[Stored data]
>>>>>

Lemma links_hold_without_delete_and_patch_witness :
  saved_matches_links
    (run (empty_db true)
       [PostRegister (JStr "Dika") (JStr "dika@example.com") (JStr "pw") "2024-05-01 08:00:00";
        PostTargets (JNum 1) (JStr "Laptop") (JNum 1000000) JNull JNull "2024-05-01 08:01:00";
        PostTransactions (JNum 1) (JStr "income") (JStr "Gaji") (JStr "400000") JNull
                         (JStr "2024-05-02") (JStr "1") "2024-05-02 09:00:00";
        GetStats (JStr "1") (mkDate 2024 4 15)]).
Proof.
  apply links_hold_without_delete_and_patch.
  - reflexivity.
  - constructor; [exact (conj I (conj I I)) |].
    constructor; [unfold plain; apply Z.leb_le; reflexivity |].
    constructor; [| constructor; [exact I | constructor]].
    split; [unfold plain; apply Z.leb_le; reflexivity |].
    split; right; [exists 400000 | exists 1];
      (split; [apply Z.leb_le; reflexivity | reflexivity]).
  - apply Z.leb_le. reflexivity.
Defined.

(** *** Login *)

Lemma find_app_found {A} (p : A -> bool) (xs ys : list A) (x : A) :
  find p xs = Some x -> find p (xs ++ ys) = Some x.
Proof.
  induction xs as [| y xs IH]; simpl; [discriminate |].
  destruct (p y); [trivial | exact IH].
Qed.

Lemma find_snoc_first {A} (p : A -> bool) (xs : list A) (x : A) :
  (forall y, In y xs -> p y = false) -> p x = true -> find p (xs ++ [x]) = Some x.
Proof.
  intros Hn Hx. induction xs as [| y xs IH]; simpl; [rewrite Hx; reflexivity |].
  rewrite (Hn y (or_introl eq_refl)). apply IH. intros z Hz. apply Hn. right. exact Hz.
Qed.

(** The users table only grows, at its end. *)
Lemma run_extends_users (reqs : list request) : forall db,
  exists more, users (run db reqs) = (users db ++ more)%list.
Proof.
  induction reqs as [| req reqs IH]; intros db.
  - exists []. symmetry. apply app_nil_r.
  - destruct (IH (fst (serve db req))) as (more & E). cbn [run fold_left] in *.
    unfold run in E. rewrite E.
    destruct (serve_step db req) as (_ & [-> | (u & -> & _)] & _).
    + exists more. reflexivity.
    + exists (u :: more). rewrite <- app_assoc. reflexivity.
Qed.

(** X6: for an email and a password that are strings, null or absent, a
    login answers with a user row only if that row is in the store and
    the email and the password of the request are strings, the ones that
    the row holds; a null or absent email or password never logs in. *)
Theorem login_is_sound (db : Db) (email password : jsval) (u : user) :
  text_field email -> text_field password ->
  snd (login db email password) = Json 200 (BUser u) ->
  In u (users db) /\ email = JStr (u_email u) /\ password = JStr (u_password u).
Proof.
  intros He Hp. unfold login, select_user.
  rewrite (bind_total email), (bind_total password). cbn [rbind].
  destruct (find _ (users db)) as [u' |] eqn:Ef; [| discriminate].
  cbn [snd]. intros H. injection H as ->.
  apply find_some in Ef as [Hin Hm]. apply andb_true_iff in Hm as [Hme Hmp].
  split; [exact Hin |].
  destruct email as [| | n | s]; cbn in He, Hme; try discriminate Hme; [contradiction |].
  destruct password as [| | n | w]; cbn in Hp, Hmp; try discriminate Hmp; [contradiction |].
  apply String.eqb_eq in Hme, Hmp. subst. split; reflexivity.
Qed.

<<<<<
>>>>>

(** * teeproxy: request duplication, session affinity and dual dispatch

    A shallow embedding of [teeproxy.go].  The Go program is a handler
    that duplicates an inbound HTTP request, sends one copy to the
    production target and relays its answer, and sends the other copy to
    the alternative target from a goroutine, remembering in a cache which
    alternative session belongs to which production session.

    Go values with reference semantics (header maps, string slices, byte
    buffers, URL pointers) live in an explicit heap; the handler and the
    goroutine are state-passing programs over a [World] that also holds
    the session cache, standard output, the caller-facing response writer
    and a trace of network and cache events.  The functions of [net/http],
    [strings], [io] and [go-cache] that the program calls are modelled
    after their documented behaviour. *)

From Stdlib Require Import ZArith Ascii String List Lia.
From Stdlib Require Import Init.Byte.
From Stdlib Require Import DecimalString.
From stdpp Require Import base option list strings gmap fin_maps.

<<<<<
>>>>>

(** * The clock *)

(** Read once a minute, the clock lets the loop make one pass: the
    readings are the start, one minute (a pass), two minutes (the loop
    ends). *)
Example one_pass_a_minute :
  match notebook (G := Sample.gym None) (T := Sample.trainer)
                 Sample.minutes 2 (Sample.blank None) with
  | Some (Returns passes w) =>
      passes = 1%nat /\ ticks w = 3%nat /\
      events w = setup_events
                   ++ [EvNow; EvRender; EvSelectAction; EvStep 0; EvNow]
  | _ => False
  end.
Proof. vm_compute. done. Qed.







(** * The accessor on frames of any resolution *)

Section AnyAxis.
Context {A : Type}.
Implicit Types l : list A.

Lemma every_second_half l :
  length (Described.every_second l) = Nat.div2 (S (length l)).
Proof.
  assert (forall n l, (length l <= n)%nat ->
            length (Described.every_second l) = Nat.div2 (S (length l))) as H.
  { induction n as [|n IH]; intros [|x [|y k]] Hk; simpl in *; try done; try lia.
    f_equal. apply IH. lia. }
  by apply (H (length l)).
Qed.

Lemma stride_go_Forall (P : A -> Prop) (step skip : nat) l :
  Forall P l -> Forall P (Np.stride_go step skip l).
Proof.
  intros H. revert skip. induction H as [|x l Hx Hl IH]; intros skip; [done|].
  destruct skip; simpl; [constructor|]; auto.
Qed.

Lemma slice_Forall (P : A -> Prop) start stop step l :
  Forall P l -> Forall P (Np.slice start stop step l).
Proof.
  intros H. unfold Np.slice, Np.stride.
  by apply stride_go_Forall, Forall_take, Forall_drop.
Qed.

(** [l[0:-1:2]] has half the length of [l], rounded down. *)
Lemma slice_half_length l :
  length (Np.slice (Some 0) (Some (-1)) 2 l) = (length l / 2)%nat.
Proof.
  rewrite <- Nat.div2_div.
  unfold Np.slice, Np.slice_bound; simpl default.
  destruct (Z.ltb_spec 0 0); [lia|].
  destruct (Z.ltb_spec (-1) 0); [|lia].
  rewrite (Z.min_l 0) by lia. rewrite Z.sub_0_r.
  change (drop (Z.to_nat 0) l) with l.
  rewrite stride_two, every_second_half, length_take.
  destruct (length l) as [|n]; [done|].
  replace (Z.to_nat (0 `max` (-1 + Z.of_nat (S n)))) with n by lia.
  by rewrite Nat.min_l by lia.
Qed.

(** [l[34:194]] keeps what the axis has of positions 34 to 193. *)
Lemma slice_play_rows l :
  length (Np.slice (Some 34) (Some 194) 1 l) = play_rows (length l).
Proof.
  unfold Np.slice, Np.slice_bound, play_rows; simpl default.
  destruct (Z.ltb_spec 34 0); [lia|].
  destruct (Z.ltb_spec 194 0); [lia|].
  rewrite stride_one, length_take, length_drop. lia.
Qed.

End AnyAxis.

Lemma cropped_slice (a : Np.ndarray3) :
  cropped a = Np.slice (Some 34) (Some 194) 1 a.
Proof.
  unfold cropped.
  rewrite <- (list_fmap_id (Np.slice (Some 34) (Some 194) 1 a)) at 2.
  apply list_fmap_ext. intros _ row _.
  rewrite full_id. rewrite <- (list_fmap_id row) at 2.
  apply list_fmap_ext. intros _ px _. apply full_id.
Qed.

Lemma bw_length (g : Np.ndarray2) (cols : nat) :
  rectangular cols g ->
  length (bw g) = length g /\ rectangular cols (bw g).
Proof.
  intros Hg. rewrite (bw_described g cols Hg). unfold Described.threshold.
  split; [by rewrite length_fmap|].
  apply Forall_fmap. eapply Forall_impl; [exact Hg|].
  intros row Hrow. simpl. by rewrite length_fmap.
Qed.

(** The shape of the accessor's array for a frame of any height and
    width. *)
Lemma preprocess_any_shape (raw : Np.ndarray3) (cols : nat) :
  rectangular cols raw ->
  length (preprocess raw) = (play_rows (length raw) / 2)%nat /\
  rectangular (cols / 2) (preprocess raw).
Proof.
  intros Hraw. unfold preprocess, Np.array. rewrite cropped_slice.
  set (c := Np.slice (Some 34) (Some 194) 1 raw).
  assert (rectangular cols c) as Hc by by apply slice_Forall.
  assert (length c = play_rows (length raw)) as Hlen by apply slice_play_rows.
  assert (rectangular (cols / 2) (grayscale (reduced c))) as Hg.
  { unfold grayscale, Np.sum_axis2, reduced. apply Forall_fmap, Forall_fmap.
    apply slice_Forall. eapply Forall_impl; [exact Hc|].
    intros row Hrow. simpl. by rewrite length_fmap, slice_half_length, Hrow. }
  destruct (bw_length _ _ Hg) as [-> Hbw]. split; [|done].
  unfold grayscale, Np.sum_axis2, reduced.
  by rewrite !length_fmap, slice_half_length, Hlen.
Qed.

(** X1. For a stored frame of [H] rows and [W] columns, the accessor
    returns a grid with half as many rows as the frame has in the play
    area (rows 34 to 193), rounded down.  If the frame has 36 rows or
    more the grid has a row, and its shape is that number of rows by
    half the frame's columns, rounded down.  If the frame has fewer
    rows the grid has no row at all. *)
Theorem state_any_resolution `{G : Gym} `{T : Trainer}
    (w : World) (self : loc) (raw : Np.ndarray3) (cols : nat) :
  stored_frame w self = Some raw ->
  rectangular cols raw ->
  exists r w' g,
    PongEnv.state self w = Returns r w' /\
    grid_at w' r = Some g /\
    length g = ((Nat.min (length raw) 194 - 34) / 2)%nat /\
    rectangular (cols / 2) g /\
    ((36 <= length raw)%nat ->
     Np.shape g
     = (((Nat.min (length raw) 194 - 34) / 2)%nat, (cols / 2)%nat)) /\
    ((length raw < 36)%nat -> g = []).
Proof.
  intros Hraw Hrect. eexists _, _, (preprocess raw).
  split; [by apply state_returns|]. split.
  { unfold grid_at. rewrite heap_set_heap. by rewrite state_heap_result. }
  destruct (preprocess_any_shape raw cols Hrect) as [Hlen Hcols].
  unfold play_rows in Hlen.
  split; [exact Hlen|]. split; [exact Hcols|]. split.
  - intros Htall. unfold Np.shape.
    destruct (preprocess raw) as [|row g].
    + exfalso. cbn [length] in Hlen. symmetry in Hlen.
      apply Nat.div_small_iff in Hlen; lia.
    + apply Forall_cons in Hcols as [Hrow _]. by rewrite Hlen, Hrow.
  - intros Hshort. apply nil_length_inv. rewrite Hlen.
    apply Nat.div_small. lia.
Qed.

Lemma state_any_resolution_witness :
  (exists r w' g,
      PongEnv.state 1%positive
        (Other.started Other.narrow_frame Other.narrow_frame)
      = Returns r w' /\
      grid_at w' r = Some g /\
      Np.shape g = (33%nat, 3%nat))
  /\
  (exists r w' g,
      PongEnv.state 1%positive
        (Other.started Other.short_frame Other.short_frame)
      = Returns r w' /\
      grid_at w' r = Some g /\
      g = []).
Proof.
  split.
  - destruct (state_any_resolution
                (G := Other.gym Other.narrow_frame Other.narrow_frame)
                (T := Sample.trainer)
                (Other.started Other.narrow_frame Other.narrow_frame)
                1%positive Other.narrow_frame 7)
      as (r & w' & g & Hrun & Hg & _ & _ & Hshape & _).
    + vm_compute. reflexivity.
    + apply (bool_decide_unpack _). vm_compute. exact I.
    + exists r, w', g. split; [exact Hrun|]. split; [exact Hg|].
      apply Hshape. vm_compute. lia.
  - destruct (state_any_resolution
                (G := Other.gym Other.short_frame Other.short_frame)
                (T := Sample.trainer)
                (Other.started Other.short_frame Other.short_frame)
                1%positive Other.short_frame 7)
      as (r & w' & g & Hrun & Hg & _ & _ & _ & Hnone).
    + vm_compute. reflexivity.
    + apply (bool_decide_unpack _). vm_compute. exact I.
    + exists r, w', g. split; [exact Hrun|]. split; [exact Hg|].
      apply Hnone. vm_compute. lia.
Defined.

<<<<<

What you should do
When the line with "(cols / 2)%nat)) /\" is reached in the data above, start copying there, and copy each line exactly until the line with "symmetry in Hlen." has been copied; copy nothing else.

Task output
     = (((Nat.min (length raw) 194 - 34) / 2)%nat, (cols / 2)%nat)) /\
    ((length raw < 36)%nat -> g = []).
Proof.
  intros Hraw Hrect. eexists _, _, (preprocess raw).
  split; [by apply state_returns|]. split.
  { unfold grid_at. rewrite heap_set_heap. by rewrite state_heap_result. }
  destruct (preprocess_any_shape raw cols Hrect) as [Hlen Hcols].
  unfold play_rows in Hlen.
  split; [exact Hlen|]. split; [exact Hcols|]. split.
  - intros Htall. unfold Np.shape.
    destruct (preprocess raw) as [|row g].
    + exfalso. cbn [length] in Hlen. symmetry in Hlen.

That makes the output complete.